Initial evaluation of DSD should include a thorough history, physical exam that includes assessment of genital anatomy, evaluation of sex chromosomes using karyotype and fluorescence in situ hybridization, and assessment of internal organs by abdominopelvic ultrasonography.
The three classifications within DSD are 46, XX DSD (disorders of gonadal or ovarian development and androgen excess), 46, XY DSD (disorders of gonadal or testicular development and impaired androgen synthesis or action), and chromosomal DSD (numeric sex chromosome anomalies).
Overlooked DSD diagnosis can have the fatal consequence of adrenal crisis due to CAH; phenotypic males with CAH do not present with ambiguous genitalia and therefore adrenal crisis may go undetected at birth.

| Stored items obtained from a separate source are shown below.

Lemma Tracks_onInlineData s0 isOpen d h :
  Tracks s0 h -> Tracks s0 (onState (onInlineData isOpen d) h).
Proof.
  apply Tracks_onState. intros s. unfold onInlineData.
  destruct d; repeat split.
Qed.

(** The handler of a live message changes at most the messages, which
    it keeps with their roles, the transcription buffers and the
    player. *)
Lemma handleLiveMessage_sameBut eager isOpen m s :
  sameBut s (handleLiveMessage eager isOpen m s) /\
  grows (messages s) (messages (handleLiveMessage eager isOpen m s)).
Proof.
  unfold handleLiveMessage. cbv zeta. apply Tracks_render.
  assert (Tracks s (mkHandler s [] eager)) as H0 by apply Tracks_start.
  set (h0 := mkHandler s [] eager) in *. clearbody h0.
  set (h1 := match inputTranscription m with
             | Some t => onInputTranscription t h0 | None => h0 end).
  assert (Tracks s h1) as H1
    by (subst h1; destruct (inputTranscription m);
        [now apply Tracks_onInputTranscription|exact H0]).
  clearbody h1.
  set (h2 := match outputTranscription m with
             | Some t => onOutputTranscription t h1 | None => h1 end).
  assert (Tracks s h2) as H2
    by (subst h2; destruct (outputTranscription m);
        [now apply Tracks_onOutputTranscription|exact H1]).
  clearbody h2.
  set (h3 := match inlineData m with
             | Some d => onState (onInlineData isOpen d) h2 | None => h2 end).
  assert (Tracks s h3) as H3
    by (subst h3; destruct (inlineData m);
        [now apply Tracks_onInlineData|exact H2]).
  clearbody h3.
  destruct (turnComplete m); [now apply Tracks_onTurnComplete|exact H3].
Qed.

Lemma player_setMessages u h :
  player (h_state (setMessages u h)) = player (h_state h).
Proof. unfold setMessages. cbv zeta. now destruct (h_eager h). Qed.

Lemma player_render h : player (render h) = player (h_state h).
Proof. unfold render. cbv zeta. now destruct (h_pending h). Qed.

(** The player sees of a live message its audio only. *)
Lemma handleLiveMessage_player eager isOpen m s :
  player (handleLiveMessage eager isOpen m s) = player (audioOf isOpen m s).
Proof.
  unfold handleLiveMessage, audioOf. cbv zeta. rewrite player_render.
  set (h0 := mkHandler s [] eager).
  assert (player (h_state h0) = player s) as H0 by reflexivity.
  clearbody h0.
  set (h1 := match inputTranscription m with
             | Some t => onInputTranscription t h0 | None => h0 end).
  assert (player (h_state h1) = player s) as H1.
  { subst h1. destruct (inputTranscription m); [|exact H0].
    unfold onInputTranscription. cbv zeta. now rewrite player_setMessages. }
  clearbody h1.
  set (h2 := match outputTranscription m with
             | Some t => onOutputTranscription t h1 | None => h1 end).
  assert (player (h_state h2) = player s) as H2.
  { subst h2. destruct (outputTranscription m); [|exact H1].
    unfold onOutputTranscription. cbv zeta. rewrite player_setMessages. cbn.
    destruct (Str.truthy _); [exact H1|]. now rewrite player_setMessages. }
  clearbody h2.
  set (h3 := match inlineData m with
             | Some d => onState (onInlineData isOpen d) h2 | None => h2 end).
  assert (player (h_state h3) =
          player (match inlineData m with
                  | Some d => onInlineData isOpen d s | None => s end)) as H3.
  { subst h3. destruct (inlineData m) as [d|]; [|exact H2].
    cbn. unfold onInlineData. destruct d; [exact H2|]. cbn. now rewrite H2. }
  clearbody h3.
  destruct (turnComplete m); [|exact H3].
  unfold onTurnComplete. cbv zeta. cbn. now rewrite player_setMessages.
Qed.

End HandlerFacts.

(** ** The gate of the synthesis, during a stream *)

Module GateFacts.
Import Chatbot.

Lemma sending_processNextTts s : sending (processNextTts s) = sending s.
Proof.
  unfold processNextTts. cbv zeta. now destruct (ttsPromiseQueue (tts s)).
Qed.

Lemma sending_step s e :
  betweenChunks [e] = true -> sending (step s e) = sending s.
Proof.
  intros He. destruct e; try discriminate; cbn [step]; try reflexivity.
  - unfold toggleAudio. cbv zeta. now destruct (isAudioEnabled s).
  - apply (HandlerFacts.handleLiveMessage_sameBut eager isOpen message s).
  - unfold fireTimer. now destruct (nth_error (timers s) k) as [[d []]|].
  - unfold ttsSettle. cbv zeta. destruct (_ <? _)%nat; [|reflexivity].
    now destruct (outcomeOf id (settled (tts s))).
  - unfold ttsContinue. destruct (awaited (tts s)) as [job|]; [|reflexivity].
    destruct (outcomeOf _ _) as [o|]; [|reflexivity]. cbv zeta.
    rewrite sending_processNextTts. now destruct (segmentOf o job).
Qed.

Lemma sending_run es : forall s,
  betweenChunks es = true -> sending (run s es) = sending s.
Proof.
  induction es as [|e es IH]; intros s H; [reflexivity|].
  cbn [betweenChunks forallb] in H. apply andb_true_iff in H. destruct H as [He Hes].
  cbn [run fold_left]. unfold run in IH. rewrite (IH _ Hes).
  apply sending_step. cbn. now rewrite He.
Qed.

(** C10, on the code: the gate inside the chunk loop tests the flags
    the send closed over when it started.  Whatever happens between the
    send and a chunk, the audio toggle and the start of a live session
    included, a chunk that passes the length or punctuation test and is
    not blank creates a TTS job when output was enabled and no live
    session was active at the send, also when output is disabled or a
    session is active by the time the chunk arrives. *)
Theorem stale_gate_still_submits (s : State) (f : SendFrame) (es : list Event)
  (c : N) (t : jsstring) :
  sending s = Some f ->
  sf_isAudioEnabled f = true ->
  sf_isLiveSessionActive f = false ->
  betweenChunks es = true ->
  ((10 <? List.length (c :: t))%nat || Str.hasSentenceEnd (c :: t))
  && Str.truthy (Str.trim (c :: t)) = true ->
  let s1 := run s es in
  requests (tts (onChunk (Some (c :: t)) s1)) =
    requests (tts s1) ++ [(c :: t, sf_messagesLength f)].
Proof.
  intros Hf Ha Hl Hes Hc. cbv zeta.
  assert (sending (run s es) = Some f) as Hf1 by (now rewrite sending_run).
  rewrite (ChatFacts.onChunk_requests c t (run s es) Hf1 Ha Hl).
  now rewrite Hc.
Qed.

Lemma stale_gate_still_submits_witness :
  let sent := handleSendMessage (js "Thanh co o dau?") None (init true false) in
  let s1 := run sent [ToggleAudio; StartLive] in
  isAudioEnabled s1 = false /\
  isLiveSessionActive s1 = true /\
  requests (tts (onChunk (Some (js "Thanh co Quang Tri.")) s1)) =
    requests (tts s1) ++ [(js "Thanh co Quang Tri.", 1%nat)].
Proof.
  cbv zeta. split; [reflexivity|]. split; [reflexivity|].
  apply (@stale_gate_still_submits
           (handleSendMessage (js "Thanh co o dau?") None (init true false))
           (mkFrame true false 1 []) [ToggleAudio; StartLive]
           84%N (tl (js "Thanh co Quang Tri."))); reflexivity.
Defined.

End GateFacts.

(** ** The audio toggle *)

Module ToggleFacts.
Import Codec Chatbot.

Lemma idle_enqueue_continue isOpen seg buf t p :
  Player.isScheduling p = false ->
  Player.hasContext p = true ->
  Player.suspended p = false ->
  Player.audioQueue p = [] ->
  decodeAudioData (Player.audioData seg) 24000 1 = Decoded buf ->
  let p' := Player.continue t (Player.enqueue isOpen seg p) in
  Player.audioQueue p' = [] /\
  Player.sources p' =
    Player.sources p
    ++ [Player.mkSource seg (Player.bump t (Player.nextStartTime p)) (duration buf) false].
Proof.
  intros Hf Hc Hs Hq Eb. cbv zeta.
  assert (Player.enqueue isOpen seg p =
          Player.awaitHead isOpen seg
            (Player.set_isScheduling true
               (Player.set_pushed (Player.pushed p ++ [seg])
                  (Player.set_audioQueue [seg] p)))) as E.
  { unfold Player.enqueue, Player.scheduleAudio.
    cbn [Player.isScheduling Player.set_pushed Player.set_audioQueue
         Player.set_isScheduling Player.hasContext Player.suspended].
    rewrite Hf, Hc, Hs, Hq. reflexivity. }
  rewrite E. unfold Player.continue, Player.awaitHead.
  cbn [Player.pass Player.set_pass]. rewrite Eb.
  unfold Player.loopHead, Player.playItem.
  destruct isOpen, (Player.messageIndex seg); split; reflexivity.
Qed.

(** C4, the claim as stated, fails.  Three segments of a live
    session have been started back to back, the first is sounding and
    no pass is in flight when output is toggled off at device time
    21/20.  The toggle stops the source started last only: the first is
    still sounding.  The segment the session delivers afterwards is
    started on the output device while output is still disabled. *)
Lemma live_segment_plays_while_muted :
  let audio d := LiveMessage true true (mkLiveMessage None None (Some d) false) in
  let before := run (init true false)
                    [audio [x00; x40]; PassContinue 1;
                     audio [x00; x20]; PassContinue 1;
                     audio [x00; x10]; PassContinue 1] in
  let muted := step before ToggleAudio in
  let after := run muted [audio [x00; x08]; PassContinue (11 # 10)] in
  Player.pass (player before) = Player.NoPass /\
  existsb (Player.playingAt (21 # 20)) (Player.sources (player before)) = true /\
  Player.audioQueue (player muted) = [] /\
  map (fun src => (Player.audioData (Player.src_item src), Player.src_stopped src))
      (Player.sources (player muted)) =
    [([x00; x40], false); ([x00; x20], false); ([x00; x10], true)] /\
  existsb (Player.playingAt (21 # 20)) (Player.sources (player muted)) = true /\
  isAudioEnabled after = false /\
  map (fun src => (Player.audioData (Player.src_item src), Player.src_stopped src))
      (Player.sources (player after)) =
    [([x00; x40], false); ([x00; x20], false); ([x00; x10], true);
     ([x00; x08], false)].
Proof.
  repeat split.
Qed.

(** C4, amended: toggling output off empties the pending queue and
    clears the playing marker.  A segment that a live session delivers
    afterwards is appended to the queue and handed to the scheduler as
    usual: with an output context that is running, no pass in flight and
    a payload that decodes, the next continuation starts it on the
    output device, with output still disabled. *)
Theorem toggle_off_flushes_but_live_audio_plays
  (eager isOpen : bool) (s : State) (b : byte) (d : list byte) (t : Q) :
  isAudioEnabled s = true ->
  let seg := Player.mkSegment (b :: d) None in
  let s1 := toggleAudio s in
  let s2 := handleLiveMessage eager isOpen
              (mkLiveMessage None None (Some (b :: d)) false) s1 in
  let s3 := step s2 (PassContinue t) in
  (isAudioEnabled s1 = false /\
   Player.audioQueue (player s1) = [] /\
   Player.currentlyPlayingIndex (player s1) = None) /\
  (isAudioEnabled s2 = false /\
   Player.audioQueue (player s2) = [seg] /\
   Player.pushed (player s2) = Player.pushed (player s) ++ [seg]) /\
  (Player.isScheduling (player s) = false ->
   Player.hasContext (player s) = true ->
   Player.suspended (player s) = false ->
   Player.decodes seg = true ->
   isAudioEnabled s3 = false /\
   Player.audioQueue (player s3) = [] /\
   exists src,
     Player.sources (player s3) = Player.sources (player s1) ++ [src] /\
     Player.src_item src = seg /\ Player.src_stopped src = false).
Proof.
  intros Hen seg s1 s2 s3.
  assert (player s1 = Player.stopAndClear (player s)) as Ep1
    by (unfold s1, toggleAudio; now rewrite Hen).
  assert (isAudioEnabled s1 = false) as Ea1
    by (unfold s1, toggleAudio; now rewrite Hen).
  assert (player s2 = Player.enqueue isOpen seg (player s1)) as Ep2
    by (subst s2; now destruct eager).
  assert (isAudioEnabled s2 = false) as Ea2 by (subst s2; now destruct eager).
  split; [|split].
  - split; [exact Ea1|]. rewrite Ep1. unfold Player.stopAndClear.
    split; reflexivity.
  - split; [exact Ea2|]. rewrite Ep2.
    destruct (PlayerFacts.enqueue_queue isOpen seg (player s1)) as [-> ->].
    rewrite Ep1. unfold Player.stopAndClear.
    destruct (Player.audioSource (player s)); auto.
  - intros Hf Hc Hs Hd. split; [exact Ea2|].
    assert (player s3 = Player.continue t (player s2)) as Ep3 by reflexivity.
    rewrite Ep3, Ep2.
    unfold Player.decodes in Hd.
    destruct (decodeAudioData (Player.audioData seg) 24000 1) as [buf|] eqn:Eb;
      [|discriminate].
    destruct (@idle_enqueue_continue isOpen seg buf t (player s1)) as [A B];
      try exact Eb; try (rewrite Ep1; unfold Player.stopAndClear;
                         destruct (Player.audioSource (player s)); assumption || reflexivity).
    split; [exact A|]. eexists. split; [exact B|]. split; reflexivity.
Qed.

Physical exam findings that should prompt a DSD workup in neonates include bilateral non-palpable testes, hypospadias in combination with a unilateral undescended testis or non-palpable testes, clitoral hypertrophy, foreshortened vulva with a single urogenital tract opening, and an inguinal hernia with a palpable gonad in a phenotypic female infant.
Initiating the connection to other patients or families and recommending support groups can alleviate isolation, normalize a DSD diagnosis, and encourage positive adaptation.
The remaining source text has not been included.